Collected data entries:
┏━━

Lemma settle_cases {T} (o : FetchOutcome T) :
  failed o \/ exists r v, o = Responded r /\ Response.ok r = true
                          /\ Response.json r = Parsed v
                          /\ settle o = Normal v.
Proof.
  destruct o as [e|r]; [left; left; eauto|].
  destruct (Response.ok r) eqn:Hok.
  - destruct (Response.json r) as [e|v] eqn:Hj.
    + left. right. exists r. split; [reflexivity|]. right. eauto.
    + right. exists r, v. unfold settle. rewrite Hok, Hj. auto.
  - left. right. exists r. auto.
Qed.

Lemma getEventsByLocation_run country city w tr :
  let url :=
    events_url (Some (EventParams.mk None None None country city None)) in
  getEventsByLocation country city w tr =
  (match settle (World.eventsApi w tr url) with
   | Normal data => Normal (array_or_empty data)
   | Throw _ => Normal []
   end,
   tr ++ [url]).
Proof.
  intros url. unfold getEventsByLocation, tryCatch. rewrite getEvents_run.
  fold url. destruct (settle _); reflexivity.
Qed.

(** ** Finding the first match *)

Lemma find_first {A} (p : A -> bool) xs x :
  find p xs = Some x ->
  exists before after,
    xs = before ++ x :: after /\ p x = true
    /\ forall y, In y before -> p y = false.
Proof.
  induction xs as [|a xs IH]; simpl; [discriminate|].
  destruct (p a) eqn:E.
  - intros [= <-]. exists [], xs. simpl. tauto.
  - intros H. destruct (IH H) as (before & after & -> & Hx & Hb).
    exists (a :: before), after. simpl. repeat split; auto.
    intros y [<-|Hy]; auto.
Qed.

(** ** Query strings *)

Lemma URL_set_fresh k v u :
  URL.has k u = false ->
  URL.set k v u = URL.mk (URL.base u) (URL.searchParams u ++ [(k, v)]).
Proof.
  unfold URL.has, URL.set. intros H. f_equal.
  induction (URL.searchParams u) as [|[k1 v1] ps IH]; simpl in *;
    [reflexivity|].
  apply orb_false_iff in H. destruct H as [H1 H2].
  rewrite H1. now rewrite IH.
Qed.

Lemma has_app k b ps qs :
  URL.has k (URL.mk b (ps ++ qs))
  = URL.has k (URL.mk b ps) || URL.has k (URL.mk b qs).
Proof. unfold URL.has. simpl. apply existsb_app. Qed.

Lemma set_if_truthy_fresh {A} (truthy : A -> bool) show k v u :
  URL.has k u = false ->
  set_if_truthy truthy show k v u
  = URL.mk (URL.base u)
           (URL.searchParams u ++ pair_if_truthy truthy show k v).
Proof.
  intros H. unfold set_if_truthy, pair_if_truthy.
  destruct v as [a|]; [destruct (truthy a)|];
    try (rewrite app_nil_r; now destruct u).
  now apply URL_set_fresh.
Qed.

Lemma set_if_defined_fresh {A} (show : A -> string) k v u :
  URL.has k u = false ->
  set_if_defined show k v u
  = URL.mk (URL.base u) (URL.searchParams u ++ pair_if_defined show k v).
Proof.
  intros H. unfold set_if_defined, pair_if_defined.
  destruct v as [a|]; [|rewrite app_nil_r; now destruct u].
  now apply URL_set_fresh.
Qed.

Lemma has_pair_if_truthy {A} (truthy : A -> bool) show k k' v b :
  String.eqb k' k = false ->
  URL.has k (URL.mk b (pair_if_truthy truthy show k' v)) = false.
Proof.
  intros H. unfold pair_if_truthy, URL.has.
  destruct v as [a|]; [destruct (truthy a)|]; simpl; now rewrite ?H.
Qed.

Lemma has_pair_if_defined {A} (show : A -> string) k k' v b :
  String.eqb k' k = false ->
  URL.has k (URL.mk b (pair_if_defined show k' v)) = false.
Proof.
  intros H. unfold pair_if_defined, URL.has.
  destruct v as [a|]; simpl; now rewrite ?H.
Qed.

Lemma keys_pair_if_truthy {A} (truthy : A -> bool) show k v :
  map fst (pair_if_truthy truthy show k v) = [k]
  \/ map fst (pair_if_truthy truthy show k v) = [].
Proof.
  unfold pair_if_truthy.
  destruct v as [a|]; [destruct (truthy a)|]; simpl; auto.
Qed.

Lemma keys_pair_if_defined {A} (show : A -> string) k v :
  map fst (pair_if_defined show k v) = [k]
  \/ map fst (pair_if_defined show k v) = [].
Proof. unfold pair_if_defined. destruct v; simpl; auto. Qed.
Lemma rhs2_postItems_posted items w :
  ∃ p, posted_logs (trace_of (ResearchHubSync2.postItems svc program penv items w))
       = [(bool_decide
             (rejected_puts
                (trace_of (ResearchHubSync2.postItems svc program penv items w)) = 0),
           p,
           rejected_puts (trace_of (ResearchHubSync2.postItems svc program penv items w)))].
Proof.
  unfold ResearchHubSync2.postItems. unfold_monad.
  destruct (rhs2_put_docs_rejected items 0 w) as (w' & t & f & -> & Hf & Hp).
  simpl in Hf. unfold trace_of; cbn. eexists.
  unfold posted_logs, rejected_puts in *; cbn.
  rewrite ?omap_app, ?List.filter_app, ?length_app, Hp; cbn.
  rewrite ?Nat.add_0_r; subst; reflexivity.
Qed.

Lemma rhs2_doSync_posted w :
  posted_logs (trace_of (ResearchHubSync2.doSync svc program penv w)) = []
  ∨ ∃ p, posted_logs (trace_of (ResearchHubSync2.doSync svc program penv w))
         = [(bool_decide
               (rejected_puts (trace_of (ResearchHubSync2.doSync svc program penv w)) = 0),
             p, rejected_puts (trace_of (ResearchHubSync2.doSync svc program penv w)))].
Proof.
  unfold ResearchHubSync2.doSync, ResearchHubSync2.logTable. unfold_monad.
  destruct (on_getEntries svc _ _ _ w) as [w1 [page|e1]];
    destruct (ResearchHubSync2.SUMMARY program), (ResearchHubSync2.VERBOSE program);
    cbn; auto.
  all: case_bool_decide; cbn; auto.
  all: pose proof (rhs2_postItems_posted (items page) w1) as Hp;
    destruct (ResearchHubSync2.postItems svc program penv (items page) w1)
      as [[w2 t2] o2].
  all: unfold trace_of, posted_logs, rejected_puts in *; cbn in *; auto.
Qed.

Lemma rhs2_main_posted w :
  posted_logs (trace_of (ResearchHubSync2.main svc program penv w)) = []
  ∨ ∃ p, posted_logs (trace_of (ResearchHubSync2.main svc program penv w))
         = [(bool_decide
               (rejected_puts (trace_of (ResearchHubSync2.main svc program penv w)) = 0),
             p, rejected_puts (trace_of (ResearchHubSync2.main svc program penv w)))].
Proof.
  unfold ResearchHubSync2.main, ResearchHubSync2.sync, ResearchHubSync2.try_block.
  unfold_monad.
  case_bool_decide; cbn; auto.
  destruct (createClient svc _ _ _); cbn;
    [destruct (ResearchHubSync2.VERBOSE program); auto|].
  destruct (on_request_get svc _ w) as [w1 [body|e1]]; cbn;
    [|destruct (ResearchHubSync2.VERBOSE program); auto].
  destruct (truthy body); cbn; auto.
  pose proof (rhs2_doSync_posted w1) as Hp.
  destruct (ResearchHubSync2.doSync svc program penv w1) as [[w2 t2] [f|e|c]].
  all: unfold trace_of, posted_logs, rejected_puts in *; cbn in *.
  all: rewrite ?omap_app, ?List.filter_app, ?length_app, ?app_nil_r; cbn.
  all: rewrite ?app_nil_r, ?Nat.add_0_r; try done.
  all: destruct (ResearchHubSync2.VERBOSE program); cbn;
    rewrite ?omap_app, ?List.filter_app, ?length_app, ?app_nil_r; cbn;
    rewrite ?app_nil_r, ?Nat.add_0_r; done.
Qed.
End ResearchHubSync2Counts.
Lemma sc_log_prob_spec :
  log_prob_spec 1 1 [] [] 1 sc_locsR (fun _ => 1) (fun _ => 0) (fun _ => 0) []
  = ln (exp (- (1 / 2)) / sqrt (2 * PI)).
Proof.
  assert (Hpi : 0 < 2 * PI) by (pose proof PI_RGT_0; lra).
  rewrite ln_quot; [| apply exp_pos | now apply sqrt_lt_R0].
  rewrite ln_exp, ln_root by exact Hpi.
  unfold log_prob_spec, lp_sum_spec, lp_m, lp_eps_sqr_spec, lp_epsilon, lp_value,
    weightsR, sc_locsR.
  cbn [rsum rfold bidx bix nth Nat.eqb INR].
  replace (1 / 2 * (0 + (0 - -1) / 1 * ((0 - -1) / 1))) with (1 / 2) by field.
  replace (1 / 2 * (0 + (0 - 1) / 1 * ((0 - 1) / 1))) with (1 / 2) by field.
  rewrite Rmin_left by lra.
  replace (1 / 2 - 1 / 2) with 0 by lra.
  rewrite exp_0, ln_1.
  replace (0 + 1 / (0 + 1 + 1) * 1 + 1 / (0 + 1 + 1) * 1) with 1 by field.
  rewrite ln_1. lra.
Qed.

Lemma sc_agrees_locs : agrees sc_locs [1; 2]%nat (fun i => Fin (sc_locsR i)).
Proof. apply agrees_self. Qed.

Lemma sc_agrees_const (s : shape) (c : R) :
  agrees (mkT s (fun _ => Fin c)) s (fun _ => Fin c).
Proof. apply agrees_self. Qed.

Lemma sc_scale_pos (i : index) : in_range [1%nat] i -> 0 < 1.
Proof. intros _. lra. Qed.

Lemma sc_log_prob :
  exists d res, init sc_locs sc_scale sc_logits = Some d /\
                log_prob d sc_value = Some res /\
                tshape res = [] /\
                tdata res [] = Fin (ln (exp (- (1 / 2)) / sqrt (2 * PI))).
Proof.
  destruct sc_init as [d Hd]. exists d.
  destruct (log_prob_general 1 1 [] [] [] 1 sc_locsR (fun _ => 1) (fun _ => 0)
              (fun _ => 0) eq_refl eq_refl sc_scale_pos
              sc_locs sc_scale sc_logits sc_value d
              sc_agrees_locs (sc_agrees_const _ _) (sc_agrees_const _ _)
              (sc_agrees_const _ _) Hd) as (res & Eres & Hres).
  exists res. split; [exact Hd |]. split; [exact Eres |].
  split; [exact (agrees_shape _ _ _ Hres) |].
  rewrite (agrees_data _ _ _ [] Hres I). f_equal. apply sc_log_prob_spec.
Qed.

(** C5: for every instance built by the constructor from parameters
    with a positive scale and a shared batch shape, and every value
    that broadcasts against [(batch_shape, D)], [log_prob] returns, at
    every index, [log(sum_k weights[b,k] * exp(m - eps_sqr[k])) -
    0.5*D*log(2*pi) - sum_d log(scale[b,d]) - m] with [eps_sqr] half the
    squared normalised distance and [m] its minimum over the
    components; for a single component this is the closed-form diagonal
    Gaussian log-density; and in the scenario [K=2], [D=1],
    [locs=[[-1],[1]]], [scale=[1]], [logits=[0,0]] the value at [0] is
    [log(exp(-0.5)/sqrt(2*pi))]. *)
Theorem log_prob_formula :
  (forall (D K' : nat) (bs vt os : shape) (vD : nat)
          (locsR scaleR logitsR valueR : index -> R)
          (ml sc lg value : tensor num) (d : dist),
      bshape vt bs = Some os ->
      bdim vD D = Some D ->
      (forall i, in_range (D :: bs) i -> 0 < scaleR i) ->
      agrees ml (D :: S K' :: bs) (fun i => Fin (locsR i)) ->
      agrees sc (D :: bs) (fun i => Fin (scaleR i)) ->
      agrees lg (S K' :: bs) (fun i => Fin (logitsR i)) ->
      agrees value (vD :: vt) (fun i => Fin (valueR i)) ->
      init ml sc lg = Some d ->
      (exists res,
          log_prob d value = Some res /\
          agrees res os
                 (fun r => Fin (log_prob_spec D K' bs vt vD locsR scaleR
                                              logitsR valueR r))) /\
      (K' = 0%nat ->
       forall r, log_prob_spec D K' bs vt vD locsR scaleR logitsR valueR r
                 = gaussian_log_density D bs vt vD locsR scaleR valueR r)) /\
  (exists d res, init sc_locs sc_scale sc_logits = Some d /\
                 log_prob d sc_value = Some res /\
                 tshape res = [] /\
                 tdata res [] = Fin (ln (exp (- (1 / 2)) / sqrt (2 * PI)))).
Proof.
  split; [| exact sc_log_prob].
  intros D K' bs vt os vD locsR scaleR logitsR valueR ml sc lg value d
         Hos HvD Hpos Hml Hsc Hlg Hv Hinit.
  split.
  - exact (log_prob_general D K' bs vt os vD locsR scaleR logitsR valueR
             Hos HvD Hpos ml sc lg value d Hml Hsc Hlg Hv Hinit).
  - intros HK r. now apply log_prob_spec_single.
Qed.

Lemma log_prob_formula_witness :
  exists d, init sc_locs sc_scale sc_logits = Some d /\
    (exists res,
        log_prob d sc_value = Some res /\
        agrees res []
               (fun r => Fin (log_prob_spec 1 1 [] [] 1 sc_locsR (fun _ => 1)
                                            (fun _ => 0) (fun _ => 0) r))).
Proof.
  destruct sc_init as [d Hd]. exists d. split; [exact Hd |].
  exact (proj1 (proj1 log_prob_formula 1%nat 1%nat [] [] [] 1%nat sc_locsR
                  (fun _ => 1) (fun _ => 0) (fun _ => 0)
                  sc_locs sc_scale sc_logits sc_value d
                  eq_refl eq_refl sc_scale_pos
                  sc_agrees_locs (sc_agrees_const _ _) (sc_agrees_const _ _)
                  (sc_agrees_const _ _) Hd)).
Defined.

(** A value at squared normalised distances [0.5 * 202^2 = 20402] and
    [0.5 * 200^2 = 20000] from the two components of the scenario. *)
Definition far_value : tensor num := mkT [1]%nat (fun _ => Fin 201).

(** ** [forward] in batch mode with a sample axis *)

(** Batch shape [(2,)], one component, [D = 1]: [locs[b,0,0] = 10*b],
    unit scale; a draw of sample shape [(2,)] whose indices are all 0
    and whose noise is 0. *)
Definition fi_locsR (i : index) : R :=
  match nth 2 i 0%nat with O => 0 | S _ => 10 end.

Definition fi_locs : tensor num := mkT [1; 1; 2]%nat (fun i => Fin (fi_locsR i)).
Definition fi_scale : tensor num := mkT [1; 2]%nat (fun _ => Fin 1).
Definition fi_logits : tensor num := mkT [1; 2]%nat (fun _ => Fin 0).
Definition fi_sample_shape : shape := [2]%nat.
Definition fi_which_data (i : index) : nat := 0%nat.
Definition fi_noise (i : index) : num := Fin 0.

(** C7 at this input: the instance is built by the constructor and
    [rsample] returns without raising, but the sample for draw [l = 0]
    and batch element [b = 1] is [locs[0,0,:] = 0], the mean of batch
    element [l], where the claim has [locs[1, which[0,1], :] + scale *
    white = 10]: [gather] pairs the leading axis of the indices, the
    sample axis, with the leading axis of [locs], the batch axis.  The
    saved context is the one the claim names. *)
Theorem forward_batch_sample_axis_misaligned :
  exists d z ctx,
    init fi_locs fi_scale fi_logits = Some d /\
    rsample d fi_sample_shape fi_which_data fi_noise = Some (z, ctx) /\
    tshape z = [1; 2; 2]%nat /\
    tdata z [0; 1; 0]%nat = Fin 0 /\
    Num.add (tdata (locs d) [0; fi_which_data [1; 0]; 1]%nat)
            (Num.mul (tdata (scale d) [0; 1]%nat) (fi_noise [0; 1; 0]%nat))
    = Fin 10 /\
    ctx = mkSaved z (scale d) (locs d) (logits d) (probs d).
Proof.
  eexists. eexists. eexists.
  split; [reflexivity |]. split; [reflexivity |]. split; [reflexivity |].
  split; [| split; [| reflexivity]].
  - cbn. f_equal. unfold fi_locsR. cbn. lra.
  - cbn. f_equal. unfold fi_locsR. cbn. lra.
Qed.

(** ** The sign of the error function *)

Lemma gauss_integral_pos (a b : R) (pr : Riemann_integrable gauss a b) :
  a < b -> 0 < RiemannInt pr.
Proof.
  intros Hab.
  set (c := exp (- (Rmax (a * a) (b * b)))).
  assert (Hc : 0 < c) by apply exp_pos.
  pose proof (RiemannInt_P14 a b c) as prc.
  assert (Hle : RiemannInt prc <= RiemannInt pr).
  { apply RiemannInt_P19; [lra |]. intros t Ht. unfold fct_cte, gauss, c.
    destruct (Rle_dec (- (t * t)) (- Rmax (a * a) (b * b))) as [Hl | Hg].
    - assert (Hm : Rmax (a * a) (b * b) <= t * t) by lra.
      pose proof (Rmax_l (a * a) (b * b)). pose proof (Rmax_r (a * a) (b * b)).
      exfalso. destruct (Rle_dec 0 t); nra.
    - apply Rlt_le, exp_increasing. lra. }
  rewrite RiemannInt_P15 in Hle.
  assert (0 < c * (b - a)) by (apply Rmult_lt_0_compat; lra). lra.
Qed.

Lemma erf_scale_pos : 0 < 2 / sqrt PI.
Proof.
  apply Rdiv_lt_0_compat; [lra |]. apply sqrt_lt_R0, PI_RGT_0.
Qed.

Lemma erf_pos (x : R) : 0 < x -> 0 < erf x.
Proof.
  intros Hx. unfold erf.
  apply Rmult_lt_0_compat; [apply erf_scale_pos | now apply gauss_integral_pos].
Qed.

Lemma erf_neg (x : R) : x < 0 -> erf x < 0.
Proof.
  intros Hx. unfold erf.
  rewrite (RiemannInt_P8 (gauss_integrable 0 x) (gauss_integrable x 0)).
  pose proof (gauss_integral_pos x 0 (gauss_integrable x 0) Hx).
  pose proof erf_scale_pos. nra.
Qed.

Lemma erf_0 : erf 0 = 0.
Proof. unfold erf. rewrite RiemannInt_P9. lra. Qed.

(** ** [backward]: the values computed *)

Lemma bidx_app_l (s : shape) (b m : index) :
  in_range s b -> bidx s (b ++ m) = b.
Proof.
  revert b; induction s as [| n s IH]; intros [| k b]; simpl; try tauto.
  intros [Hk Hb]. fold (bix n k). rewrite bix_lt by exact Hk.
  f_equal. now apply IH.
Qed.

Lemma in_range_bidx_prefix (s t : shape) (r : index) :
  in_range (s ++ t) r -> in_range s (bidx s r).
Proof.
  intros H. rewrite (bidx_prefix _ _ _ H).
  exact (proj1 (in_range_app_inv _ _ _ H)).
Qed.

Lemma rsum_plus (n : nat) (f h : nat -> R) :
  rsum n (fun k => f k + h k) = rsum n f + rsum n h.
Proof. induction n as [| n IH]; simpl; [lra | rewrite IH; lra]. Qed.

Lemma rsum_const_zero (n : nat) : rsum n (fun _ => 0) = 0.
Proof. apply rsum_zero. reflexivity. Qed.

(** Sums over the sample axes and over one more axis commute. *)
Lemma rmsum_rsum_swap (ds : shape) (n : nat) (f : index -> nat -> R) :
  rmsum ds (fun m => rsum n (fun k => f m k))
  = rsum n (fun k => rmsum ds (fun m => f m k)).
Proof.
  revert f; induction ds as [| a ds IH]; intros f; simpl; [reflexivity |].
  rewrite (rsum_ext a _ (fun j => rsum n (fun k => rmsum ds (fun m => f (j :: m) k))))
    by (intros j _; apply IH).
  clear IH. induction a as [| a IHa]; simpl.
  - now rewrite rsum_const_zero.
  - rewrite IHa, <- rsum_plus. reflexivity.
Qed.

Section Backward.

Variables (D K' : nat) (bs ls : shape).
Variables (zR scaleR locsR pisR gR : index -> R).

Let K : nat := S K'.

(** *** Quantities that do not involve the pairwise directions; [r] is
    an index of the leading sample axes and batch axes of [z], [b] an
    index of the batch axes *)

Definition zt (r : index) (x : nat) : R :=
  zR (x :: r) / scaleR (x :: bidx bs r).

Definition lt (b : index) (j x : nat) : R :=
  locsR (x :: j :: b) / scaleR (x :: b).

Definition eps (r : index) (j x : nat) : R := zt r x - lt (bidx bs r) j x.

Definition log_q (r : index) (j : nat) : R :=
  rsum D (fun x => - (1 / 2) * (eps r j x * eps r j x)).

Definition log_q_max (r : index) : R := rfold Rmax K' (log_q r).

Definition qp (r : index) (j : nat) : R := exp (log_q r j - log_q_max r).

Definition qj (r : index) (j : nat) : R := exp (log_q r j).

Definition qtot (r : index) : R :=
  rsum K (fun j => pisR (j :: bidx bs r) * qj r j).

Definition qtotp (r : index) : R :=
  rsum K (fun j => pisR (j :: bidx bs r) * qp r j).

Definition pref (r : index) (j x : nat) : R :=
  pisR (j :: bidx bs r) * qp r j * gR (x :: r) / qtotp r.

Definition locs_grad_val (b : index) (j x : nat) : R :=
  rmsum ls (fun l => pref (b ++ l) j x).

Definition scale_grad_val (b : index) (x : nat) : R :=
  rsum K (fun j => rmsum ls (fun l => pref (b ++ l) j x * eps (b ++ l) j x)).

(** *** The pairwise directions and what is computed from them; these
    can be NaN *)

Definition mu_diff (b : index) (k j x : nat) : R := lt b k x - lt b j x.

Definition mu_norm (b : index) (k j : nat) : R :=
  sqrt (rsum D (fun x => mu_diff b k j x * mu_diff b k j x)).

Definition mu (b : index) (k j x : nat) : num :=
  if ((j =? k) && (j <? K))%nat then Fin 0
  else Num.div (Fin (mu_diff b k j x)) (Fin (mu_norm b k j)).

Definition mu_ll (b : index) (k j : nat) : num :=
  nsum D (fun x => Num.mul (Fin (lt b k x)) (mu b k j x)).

┗━━

• WHAT IS REQUIRED:
Please give an exact copy of the entries above, from the line with "intros H. unfold set_if_truthy, pair_if_truthy." down to the line with "string) k v u", inclusive, and nothing else.

• SOLUTION TO THIS EXERCISE:
  intros H. unfold set_if_truthy, pair_if_truthy.
  destruct v as [a|]; [destruct (truthy a)|];
    try (rewrite app_nil_r; now destruct u).
  now apply URL_set_fresh.
Qed.

Lemma set_if_defined_fresh {A} (show : A -> string) k v u :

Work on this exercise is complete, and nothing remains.